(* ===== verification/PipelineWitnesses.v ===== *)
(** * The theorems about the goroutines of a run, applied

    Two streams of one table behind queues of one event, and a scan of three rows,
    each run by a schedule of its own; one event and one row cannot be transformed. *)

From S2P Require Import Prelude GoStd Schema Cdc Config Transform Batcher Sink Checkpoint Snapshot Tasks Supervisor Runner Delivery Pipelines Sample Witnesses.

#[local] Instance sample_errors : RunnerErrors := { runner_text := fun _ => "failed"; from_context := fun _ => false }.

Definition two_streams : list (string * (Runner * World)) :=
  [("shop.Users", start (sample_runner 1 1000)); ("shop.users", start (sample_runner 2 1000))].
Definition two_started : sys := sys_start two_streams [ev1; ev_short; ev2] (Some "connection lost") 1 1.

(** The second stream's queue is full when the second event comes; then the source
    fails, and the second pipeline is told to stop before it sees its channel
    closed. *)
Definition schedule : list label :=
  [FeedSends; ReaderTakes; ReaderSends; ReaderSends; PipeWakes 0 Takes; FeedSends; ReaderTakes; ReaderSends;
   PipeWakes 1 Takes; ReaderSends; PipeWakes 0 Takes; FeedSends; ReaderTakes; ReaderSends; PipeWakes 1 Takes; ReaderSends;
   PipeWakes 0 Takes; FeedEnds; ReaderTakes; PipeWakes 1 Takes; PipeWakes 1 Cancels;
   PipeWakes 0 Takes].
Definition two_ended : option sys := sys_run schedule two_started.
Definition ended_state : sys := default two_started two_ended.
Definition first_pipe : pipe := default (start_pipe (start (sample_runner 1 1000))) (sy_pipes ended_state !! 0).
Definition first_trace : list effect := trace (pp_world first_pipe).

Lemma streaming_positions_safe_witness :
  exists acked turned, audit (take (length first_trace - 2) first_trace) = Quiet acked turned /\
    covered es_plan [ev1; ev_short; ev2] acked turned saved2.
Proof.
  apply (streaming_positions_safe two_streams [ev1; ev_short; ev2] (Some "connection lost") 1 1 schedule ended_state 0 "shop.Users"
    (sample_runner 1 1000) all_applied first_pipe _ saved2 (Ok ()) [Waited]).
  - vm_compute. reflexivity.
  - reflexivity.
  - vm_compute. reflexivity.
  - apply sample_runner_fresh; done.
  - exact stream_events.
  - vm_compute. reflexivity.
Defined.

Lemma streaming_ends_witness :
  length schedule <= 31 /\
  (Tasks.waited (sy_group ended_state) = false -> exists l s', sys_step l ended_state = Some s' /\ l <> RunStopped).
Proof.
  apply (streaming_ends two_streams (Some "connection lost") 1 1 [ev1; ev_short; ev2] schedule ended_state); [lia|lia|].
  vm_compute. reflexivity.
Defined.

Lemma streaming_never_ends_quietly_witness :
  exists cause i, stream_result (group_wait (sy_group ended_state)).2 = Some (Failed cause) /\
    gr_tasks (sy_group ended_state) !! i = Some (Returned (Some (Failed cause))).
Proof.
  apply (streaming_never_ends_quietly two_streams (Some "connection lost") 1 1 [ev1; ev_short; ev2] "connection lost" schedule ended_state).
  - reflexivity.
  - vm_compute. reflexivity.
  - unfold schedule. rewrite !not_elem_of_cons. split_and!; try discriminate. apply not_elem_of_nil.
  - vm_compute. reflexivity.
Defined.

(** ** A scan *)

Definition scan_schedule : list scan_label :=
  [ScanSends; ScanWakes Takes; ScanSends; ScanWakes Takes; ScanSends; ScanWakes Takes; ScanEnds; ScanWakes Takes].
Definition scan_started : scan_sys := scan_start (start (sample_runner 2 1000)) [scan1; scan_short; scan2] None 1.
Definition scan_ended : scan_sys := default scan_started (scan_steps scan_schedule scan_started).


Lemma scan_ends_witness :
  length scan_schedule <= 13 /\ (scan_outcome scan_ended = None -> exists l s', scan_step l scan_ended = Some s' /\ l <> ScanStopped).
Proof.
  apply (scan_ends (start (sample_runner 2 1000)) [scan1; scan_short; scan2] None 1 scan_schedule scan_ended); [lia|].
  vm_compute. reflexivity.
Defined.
........
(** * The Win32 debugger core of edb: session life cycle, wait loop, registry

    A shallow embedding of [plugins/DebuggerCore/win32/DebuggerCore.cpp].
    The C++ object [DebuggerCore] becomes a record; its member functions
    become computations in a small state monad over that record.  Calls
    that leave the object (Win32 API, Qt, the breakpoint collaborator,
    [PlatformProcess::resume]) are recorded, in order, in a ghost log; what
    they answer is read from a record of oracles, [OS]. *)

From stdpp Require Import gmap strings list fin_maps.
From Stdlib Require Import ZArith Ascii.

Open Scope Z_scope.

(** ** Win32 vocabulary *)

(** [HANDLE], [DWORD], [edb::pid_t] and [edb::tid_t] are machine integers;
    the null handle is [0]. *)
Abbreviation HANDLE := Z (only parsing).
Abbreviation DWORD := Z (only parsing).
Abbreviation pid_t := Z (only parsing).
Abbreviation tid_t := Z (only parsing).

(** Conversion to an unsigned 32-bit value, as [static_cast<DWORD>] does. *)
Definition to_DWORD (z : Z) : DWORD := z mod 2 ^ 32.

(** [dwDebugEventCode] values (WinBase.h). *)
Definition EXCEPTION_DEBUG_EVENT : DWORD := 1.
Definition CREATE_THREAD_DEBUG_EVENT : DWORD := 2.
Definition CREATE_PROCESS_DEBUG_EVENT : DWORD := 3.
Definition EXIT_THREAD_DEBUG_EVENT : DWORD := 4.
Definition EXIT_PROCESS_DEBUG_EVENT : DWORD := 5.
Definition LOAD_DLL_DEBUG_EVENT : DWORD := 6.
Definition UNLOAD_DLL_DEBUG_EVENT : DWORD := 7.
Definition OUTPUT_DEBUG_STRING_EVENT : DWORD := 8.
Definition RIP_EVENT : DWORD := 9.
........
■ **WHAT THIS TASK INVOLVES**
After locating the line holding "apply (streaming_positions_safe two_streams" above, output exactly that line and every line after it through the line holding "Definition scan_schedule : list". Include nothing else.

■ **SOLUTION FOR THIS TASK**
  apply (streaming_positions_safe two_streams [ev1; ev_short; ev2] (Some "connection lost") 1 1 schedule ended_state 0 "shop.Users"
    (sample_runner 1 1000) all_applied first_pipe _ saved2 (Ok ()) [Waited]).
  - vm_compute. reflexivity.
  - reflexivity.
  - vm_compute. reflexivity.
  - apply sample_runner_fresh; done.
  - exact stream_events.
  - vm_compute. reflexivity.
Defined.

Lemma streaming_ends_witness :
  length schedule <= 31 /\
  (Tasks.waited (sy_group ended_state) = false -> exists l s', sys_step l ended_state = Some s' /\ l <> RunStopped).
Proof.
  apply (streaming_ends two_streams (Some "connection lost") 1 1 [ev1; ev_short; ev2] schedule ended_state); [lia|lia|].
  vm_compute. reflexivity.
Defined.

Lemma streaming_never_ends_quietly_witness :
  exists cause i, stream_result (group_wait (sy_group ended_state)).2 = Some (Failed cause) /\
    gr_tasks (sy_group ended_state) !! i = Some (Returned (Some (Failed cause))).
Proof.
  apply (streaming_never_ends_quietly two_streams (Some "connection lost") 1 1 [ev1; ev_short; ev2] "connection lost" schedule ended_state).
  - reflexivity.
  - vm_compute. reflexivity.
  - unfold schedule. rewrite !not_elem_of_cons. split_and!; try discriminate. apply not_elem_of_nil.
  - vm_compute. reflexivity.
Defined.

(** ** A scan *)

Definition scan_schedule : list scan_label :=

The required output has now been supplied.